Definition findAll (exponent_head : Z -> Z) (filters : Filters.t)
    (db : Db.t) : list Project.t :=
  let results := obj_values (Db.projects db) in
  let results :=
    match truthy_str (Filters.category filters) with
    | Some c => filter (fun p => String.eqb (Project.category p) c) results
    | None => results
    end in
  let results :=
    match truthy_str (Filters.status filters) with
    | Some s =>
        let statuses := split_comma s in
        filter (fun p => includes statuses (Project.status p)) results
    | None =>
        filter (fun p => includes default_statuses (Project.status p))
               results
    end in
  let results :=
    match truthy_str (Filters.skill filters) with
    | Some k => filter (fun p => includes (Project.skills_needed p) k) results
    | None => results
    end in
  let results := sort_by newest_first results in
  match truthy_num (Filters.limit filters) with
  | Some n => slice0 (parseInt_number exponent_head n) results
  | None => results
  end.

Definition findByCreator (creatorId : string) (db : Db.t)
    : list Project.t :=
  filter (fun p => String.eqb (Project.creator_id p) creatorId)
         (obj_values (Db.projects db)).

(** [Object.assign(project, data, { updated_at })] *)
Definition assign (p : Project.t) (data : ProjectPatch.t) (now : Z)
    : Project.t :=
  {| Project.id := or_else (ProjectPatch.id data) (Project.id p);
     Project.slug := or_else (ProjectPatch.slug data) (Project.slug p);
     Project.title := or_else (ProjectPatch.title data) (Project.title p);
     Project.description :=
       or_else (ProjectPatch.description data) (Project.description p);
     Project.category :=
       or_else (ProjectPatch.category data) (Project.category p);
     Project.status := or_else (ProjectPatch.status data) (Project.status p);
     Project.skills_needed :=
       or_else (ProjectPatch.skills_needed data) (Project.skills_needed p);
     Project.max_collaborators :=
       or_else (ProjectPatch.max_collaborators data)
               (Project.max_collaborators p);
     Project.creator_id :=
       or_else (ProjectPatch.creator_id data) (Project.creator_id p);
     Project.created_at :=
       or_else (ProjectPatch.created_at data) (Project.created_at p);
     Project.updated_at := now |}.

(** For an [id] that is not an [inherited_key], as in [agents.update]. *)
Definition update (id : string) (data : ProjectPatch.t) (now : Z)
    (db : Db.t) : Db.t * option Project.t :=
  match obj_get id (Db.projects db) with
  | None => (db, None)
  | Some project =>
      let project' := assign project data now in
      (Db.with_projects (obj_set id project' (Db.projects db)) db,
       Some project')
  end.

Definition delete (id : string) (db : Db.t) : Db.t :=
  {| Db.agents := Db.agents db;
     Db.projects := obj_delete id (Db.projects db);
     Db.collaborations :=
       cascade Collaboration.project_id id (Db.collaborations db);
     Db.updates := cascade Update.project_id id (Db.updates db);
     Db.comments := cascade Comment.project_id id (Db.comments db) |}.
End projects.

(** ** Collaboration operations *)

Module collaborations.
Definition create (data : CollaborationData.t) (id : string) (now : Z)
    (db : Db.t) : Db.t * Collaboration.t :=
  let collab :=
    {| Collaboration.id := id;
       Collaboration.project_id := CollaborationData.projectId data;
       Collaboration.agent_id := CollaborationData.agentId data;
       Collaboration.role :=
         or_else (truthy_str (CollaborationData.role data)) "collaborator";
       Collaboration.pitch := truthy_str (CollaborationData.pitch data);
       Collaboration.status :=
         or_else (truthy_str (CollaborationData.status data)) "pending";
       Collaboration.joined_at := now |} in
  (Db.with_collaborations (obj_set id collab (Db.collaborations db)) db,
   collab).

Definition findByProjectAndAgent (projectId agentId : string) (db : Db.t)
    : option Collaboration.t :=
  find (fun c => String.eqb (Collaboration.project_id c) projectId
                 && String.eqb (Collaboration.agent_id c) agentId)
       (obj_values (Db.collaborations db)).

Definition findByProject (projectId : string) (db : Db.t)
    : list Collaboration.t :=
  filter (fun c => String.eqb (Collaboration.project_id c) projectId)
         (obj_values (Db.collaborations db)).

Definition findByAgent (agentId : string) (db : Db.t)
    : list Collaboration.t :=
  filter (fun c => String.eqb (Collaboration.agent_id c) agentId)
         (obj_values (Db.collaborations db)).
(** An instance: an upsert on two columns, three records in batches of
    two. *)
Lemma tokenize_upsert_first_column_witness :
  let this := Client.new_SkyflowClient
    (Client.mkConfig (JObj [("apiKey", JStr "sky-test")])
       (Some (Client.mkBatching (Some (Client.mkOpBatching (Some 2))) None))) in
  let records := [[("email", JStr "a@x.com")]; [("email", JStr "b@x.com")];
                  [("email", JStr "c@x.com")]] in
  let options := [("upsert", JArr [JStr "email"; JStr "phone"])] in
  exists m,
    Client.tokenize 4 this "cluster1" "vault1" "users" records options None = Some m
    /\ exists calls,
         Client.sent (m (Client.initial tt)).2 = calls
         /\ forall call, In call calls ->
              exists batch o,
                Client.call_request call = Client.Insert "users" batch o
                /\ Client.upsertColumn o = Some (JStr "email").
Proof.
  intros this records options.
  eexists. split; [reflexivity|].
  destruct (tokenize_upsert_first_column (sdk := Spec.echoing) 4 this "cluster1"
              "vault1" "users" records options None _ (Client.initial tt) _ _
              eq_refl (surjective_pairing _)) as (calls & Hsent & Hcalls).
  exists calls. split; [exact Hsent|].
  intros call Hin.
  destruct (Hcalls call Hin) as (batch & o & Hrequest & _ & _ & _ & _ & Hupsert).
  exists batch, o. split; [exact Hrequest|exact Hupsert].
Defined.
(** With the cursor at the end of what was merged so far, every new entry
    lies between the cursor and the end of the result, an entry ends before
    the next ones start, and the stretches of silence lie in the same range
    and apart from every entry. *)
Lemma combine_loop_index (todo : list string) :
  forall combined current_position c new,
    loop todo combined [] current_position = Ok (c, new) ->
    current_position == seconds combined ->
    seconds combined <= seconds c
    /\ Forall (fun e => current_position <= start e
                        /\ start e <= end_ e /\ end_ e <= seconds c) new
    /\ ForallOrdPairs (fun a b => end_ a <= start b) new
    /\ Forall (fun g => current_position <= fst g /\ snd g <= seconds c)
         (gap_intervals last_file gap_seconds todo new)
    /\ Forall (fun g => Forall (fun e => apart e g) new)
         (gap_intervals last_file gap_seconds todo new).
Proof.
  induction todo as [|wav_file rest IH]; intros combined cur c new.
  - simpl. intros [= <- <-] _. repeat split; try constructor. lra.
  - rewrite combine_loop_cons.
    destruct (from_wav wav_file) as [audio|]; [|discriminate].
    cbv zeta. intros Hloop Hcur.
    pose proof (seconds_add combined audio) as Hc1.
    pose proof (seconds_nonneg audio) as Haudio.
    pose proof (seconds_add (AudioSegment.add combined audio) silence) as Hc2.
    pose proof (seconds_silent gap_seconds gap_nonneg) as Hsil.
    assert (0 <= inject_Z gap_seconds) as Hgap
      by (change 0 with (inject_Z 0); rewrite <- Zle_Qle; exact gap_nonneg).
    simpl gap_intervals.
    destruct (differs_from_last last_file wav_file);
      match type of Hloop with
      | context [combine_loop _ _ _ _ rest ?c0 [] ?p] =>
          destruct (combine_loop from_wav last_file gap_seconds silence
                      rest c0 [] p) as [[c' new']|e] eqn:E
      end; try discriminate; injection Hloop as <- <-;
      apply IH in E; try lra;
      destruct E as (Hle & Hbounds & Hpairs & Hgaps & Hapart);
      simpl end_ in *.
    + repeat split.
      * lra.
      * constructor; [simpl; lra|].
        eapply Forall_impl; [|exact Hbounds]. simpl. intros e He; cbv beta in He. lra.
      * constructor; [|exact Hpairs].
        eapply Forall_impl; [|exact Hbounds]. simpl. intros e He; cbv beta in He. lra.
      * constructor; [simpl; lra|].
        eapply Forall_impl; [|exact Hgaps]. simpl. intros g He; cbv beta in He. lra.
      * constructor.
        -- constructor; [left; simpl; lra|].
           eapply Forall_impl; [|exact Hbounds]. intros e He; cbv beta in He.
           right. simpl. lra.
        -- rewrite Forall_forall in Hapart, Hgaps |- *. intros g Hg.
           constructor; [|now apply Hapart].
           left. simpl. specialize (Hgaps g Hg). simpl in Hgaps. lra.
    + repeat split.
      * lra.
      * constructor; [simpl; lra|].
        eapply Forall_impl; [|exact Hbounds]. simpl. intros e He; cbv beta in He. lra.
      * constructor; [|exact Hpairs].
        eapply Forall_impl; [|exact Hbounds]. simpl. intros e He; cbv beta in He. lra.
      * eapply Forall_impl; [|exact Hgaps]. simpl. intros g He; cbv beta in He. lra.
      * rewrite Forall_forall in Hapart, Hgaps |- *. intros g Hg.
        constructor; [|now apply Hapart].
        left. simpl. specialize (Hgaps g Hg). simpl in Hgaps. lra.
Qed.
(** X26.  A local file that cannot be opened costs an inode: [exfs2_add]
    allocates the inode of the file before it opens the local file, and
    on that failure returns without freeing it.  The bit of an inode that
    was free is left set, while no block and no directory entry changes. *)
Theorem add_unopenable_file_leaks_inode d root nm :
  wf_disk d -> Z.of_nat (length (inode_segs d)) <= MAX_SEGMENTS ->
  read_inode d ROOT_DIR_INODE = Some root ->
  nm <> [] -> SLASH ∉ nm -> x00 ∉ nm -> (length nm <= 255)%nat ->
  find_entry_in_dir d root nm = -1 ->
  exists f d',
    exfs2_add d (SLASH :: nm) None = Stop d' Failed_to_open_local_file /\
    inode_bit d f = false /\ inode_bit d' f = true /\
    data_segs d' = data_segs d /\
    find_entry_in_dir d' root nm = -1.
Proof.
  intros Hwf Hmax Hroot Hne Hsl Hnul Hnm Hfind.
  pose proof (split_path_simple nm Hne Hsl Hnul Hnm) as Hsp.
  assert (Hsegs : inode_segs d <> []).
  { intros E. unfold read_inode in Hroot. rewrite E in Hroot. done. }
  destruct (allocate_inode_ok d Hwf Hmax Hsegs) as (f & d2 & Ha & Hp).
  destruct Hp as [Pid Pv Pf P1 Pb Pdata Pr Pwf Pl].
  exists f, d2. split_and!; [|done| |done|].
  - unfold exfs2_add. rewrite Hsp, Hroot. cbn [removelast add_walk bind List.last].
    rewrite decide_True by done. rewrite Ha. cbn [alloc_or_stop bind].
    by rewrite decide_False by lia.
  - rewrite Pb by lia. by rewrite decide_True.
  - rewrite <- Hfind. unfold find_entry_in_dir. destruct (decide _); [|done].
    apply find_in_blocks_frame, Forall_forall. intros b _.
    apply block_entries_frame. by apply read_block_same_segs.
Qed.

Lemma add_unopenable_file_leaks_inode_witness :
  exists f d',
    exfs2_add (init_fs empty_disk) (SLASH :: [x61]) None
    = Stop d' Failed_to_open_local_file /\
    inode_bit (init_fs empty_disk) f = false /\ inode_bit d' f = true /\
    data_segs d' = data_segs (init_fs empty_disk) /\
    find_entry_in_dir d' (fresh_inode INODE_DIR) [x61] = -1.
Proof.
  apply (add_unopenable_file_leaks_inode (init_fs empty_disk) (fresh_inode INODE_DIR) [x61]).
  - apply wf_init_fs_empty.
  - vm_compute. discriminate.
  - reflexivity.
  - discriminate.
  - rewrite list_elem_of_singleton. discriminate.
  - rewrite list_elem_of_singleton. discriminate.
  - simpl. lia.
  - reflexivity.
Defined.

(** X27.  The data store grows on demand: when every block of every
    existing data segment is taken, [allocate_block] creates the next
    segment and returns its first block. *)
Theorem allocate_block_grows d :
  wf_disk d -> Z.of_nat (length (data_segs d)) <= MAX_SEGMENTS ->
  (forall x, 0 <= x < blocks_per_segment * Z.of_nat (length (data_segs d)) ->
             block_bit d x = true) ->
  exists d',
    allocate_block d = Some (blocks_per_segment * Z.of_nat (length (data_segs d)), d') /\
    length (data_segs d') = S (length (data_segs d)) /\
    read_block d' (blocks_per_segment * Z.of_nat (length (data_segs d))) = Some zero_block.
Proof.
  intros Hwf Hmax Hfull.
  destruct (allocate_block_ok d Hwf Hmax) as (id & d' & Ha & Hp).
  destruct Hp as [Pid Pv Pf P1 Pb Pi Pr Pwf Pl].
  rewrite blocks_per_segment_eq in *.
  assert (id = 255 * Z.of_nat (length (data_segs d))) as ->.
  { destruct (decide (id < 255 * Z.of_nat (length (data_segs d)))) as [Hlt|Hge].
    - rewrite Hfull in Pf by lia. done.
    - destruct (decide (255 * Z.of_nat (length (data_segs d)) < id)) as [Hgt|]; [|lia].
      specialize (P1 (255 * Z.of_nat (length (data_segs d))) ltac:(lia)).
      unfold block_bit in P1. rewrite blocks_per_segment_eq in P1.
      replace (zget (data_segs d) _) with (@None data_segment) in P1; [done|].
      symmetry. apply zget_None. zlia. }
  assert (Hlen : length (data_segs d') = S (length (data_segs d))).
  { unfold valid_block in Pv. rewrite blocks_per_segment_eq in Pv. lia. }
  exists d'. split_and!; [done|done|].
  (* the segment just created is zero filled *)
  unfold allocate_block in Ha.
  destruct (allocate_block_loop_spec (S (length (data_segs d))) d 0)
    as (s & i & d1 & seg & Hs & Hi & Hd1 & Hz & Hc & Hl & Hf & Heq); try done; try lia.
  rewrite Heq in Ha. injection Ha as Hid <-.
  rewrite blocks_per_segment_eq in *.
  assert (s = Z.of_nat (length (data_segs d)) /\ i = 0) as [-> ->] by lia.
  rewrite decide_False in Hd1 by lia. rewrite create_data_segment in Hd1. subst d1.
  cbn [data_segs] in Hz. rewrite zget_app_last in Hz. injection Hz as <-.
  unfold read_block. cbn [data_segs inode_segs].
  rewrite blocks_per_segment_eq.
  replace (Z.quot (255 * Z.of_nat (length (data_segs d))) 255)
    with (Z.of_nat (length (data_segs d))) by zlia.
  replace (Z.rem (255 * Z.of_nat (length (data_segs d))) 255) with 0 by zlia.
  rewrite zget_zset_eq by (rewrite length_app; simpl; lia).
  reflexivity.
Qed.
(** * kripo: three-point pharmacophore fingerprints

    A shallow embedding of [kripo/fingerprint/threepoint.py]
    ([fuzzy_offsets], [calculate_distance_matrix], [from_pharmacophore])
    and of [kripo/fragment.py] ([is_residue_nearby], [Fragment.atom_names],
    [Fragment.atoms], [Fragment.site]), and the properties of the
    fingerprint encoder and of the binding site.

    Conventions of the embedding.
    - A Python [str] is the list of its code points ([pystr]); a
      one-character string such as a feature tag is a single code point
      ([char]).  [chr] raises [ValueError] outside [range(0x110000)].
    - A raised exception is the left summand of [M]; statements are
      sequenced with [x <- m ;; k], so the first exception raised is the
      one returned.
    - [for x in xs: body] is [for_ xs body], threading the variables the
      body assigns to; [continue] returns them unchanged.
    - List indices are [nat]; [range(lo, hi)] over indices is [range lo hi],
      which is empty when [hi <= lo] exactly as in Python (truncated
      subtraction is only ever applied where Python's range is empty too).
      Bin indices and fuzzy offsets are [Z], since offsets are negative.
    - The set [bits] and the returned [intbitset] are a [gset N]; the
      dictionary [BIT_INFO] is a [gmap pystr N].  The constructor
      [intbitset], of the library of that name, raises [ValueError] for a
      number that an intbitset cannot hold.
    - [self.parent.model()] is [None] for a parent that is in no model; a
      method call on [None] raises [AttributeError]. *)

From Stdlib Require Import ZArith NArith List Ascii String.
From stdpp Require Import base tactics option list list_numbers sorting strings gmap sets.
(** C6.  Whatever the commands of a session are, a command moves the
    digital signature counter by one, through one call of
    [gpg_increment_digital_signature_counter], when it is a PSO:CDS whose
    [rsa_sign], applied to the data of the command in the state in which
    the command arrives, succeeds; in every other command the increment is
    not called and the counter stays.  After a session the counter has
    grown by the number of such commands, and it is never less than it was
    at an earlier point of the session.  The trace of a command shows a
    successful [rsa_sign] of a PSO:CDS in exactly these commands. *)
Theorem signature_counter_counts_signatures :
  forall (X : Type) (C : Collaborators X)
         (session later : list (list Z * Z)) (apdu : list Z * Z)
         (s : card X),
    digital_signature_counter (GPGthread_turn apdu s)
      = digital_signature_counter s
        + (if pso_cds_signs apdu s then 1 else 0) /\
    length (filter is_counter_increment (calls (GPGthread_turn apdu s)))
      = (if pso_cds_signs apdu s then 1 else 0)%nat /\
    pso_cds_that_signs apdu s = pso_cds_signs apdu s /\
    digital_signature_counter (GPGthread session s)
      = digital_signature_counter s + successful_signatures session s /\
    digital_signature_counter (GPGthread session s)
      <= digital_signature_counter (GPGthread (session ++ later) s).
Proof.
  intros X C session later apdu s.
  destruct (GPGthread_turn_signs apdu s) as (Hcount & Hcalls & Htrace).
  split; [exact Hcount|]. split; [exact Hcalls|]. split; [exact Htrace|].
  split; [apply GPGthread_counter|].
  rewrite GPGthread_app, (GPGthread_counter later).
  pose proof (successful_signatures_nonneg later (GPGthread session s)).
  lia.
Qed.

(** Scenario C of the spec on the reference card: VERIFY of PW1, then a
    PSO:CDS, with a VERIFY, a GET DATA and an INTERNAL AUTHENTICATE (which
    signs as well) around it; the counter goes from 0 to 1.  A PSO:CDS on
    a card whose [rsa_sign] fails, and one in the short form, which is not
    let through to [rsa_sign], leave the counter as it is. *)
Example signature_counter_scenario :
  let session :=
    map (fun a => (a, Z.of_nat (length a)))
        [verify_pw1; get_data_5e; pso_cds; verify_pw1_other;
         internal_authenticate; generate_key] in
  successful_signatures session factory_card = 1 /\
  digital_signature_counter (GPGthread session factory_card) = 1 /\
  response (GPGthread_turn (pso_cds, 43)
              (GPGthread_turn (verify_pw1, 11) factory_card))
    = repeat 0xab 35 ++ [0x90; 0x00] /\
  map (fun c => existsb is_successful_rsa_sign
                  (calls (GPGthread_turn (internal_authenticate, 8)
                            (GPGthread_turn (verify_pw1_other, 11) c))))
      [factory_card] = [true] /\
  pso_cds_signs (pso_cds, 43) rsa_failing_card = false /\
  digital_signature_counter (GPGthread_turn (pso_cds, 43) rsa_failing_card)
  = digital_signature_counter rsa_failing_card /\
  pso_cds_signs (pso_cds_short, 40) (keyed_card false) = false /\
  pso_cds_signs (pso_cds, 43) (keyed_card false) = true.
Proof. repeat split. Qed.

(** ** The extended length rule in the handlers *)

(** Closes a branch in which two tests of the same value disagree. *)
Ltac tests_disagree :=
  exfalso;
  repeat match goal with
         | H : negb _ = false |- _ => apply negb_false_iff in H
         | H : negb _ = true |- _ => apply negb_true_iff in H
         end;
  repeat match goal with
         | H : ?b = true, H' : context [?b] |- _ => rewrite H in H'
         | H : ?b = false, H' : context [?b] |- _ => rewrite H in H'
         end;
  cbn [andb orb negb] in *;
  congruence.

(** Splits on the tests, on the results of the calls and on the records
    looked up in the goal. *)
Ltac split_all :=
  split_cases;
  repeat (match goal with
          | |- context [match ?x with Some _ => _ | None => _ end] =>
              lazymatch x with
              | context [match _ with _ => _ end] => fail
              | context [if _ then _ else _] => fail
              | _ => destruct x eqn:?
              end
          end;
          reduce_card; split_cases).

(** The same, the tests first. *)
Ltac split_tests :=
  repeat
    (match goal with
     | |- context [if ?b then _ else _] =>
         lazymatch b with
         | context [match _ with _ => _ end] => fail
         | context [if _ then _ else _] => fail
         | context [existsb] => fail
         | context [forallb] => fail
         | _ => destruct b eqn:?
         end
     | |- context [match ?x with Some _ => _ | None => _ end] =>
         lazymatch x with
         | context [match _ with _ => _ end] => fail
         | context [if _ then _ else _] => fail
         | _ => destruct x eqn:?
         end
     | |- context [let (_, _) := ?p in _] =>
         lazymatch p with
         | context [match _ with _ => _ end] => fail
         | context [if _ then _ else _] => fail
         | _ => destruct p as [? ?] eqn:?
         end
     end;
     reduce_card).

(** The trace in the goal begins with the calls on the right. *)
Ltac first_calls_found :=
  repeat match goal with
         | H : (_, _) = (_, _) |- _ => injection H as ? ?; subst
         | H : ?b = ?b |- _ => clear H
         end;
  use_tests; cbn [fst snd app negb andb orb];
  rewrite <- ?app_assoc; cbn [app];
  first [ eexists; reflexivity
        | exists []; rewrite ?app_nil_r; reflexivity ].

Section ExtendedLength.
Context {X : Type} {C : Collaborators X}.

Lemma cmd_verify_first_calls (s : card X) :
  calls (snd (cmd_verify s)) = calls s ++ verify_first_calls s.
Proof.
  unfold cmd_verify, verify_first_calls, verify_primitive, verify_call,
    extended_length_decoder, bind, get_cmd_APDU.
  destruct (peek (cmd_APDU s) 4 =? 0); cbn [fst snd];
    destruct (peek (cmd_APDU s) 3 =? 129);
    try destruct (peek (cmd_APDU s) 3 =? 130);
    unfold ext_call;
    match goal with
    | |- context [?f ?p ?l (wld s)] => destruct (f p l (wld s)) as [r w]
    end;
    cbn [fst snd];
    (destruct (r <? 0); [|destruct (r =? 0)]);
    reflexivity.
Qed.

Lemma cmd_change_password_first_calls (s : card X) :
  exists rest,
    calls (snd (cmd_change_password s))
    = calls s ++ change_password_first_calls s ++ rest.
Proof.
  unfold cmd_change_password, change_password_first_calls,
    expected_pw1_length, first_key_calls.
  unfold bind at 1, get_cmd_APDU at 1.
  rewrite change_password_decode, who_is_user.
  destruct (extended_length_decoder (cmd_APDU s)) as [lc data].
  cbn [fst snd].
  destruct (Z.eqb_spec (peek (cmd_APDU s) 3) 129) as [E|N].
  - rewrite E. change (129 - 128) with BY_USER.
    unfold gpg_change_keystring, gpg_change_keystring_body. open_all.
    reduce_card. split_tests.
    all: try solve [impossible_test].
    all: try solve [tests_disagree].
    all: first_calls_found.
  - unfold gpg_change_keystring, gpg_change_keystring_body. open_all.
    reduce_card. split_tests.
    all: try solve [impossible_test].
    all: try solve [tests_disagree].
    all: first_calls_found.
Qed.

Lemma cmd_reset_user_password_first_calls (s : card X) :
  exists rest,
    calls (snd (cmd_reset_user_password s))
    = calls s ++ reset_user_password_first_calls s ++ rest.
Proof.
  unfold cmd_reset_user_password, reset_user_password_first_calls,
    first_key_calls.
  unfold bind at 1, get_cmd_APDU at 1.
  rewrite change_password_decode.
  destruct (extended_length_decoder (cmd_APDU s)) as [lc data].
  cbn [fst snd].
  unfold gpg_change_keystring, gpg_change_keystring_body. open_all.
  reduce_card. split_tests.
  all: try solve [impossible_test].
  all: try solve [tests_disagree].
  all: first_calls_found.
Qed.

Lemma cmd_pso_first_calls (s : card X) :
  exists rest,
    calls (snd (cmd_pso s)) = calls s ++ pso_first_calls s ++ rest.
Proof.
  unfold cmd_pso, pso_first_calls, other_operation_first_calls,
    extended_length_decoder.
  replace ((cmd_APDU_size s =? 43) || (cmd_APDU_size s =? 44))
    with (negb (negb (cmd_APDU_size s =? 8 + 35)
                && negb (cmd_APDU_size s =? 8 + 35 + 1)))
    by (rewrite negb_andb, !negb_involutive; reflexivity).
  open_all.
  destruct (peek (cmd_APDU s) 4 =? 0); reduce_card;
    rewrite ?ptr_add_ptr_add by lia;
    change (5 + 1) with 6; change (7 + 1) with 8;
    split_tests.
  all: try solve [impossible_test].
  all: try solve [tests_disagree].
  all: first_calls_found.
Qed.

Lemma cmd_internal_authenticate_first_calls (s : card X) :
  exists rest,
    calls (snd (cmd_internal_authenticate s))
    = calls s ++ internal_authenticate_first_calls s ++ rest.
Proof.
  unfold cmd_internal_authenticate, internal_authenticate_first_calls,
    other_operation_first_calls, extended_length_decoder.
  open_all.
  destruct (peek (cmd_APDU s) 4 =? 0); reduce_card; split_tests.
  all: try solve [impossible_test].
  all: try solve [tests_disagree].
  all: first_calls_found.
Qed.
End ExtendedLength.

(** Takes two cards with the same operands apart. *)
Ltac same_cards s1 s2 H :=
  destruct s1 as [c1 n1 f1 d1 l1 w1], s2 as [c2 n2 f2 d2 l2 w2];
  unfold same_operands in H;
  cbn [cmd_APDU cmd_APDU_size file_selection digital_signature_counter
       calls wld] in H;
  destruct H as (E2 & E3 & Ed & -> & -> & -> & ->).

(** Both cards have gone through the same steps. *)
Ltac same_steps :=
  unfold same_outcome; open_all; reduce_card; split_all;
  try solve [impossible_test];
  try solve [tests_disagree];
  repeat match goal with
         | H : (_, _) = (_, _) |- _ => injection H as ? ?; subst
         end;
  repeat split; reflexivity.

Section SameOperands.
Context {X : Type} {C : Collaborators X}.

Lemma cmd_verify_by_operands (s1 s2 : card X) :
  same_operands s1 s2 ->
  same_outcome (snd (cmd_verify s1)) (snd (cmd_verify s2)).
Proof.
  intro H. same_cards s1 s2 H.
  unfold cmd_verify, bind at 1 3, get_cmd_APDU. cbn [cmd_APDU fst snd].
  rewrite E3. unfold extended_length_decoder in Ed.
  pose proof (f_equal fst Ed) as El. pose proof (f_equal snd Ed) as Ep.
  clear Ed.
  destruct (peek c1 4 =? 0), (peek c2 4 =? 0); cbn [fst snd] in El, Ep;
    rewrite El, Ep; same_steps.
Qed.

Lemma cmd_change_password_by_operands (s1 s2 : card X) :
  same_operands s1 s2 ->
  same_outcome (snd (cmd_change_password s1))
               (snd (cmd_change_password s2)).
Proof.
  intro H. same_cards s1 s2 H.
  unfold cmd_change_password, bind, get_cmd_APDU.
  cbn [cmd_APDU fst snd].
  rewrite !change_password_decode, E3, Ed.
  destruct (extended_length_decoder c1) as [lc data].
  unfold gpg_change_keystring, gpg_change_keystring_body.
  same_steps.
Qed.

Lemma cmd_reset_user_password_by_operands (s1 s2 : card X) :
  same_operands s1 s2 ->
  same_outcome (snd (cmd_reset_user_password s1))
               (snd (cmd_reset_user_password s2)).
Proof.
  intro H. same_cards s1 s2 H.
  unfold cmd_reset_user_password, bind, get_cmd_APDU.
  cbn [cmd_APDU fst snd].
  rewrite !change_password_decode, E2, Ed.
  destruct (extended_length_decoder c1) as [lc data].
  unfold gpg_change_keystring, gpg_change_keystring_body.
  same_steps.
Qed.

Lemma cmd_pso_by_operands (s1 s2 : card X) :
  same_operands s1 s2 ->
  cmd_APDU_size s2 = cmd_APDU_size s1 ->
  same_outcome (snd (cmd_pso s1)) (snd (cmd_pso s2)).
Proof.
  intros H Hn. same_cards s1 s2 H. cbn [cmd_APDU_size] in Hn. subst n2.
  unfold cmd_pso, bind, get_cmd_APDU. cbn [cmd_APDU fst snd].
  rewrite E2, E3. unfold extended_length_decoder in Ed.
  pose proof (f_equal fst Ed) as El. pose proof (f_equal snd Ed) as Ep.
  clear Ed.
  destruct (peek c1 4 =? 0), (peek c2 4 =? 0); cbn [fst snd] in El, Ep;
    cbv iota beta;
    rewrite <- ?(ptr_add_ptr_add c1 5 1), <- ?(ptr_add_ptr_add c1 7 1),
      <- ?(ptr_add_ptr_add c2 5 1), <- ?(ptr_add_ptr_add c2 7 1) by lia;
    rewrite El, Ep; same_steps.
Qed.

== AIM OF THE TASK ==
If a line in the entries above contains the word "Filters", copy it.

== THE ANSWER ==
Definition findAll (exponent_head : Z -> Z) (filters : Filters.t)
    match truthy_str (Filters.category filters) with
    match truthy_str (Filters.status filters) with
    match truthy_str (Filters.skill filters) with
  match truthy_num (Filters.limit filters) with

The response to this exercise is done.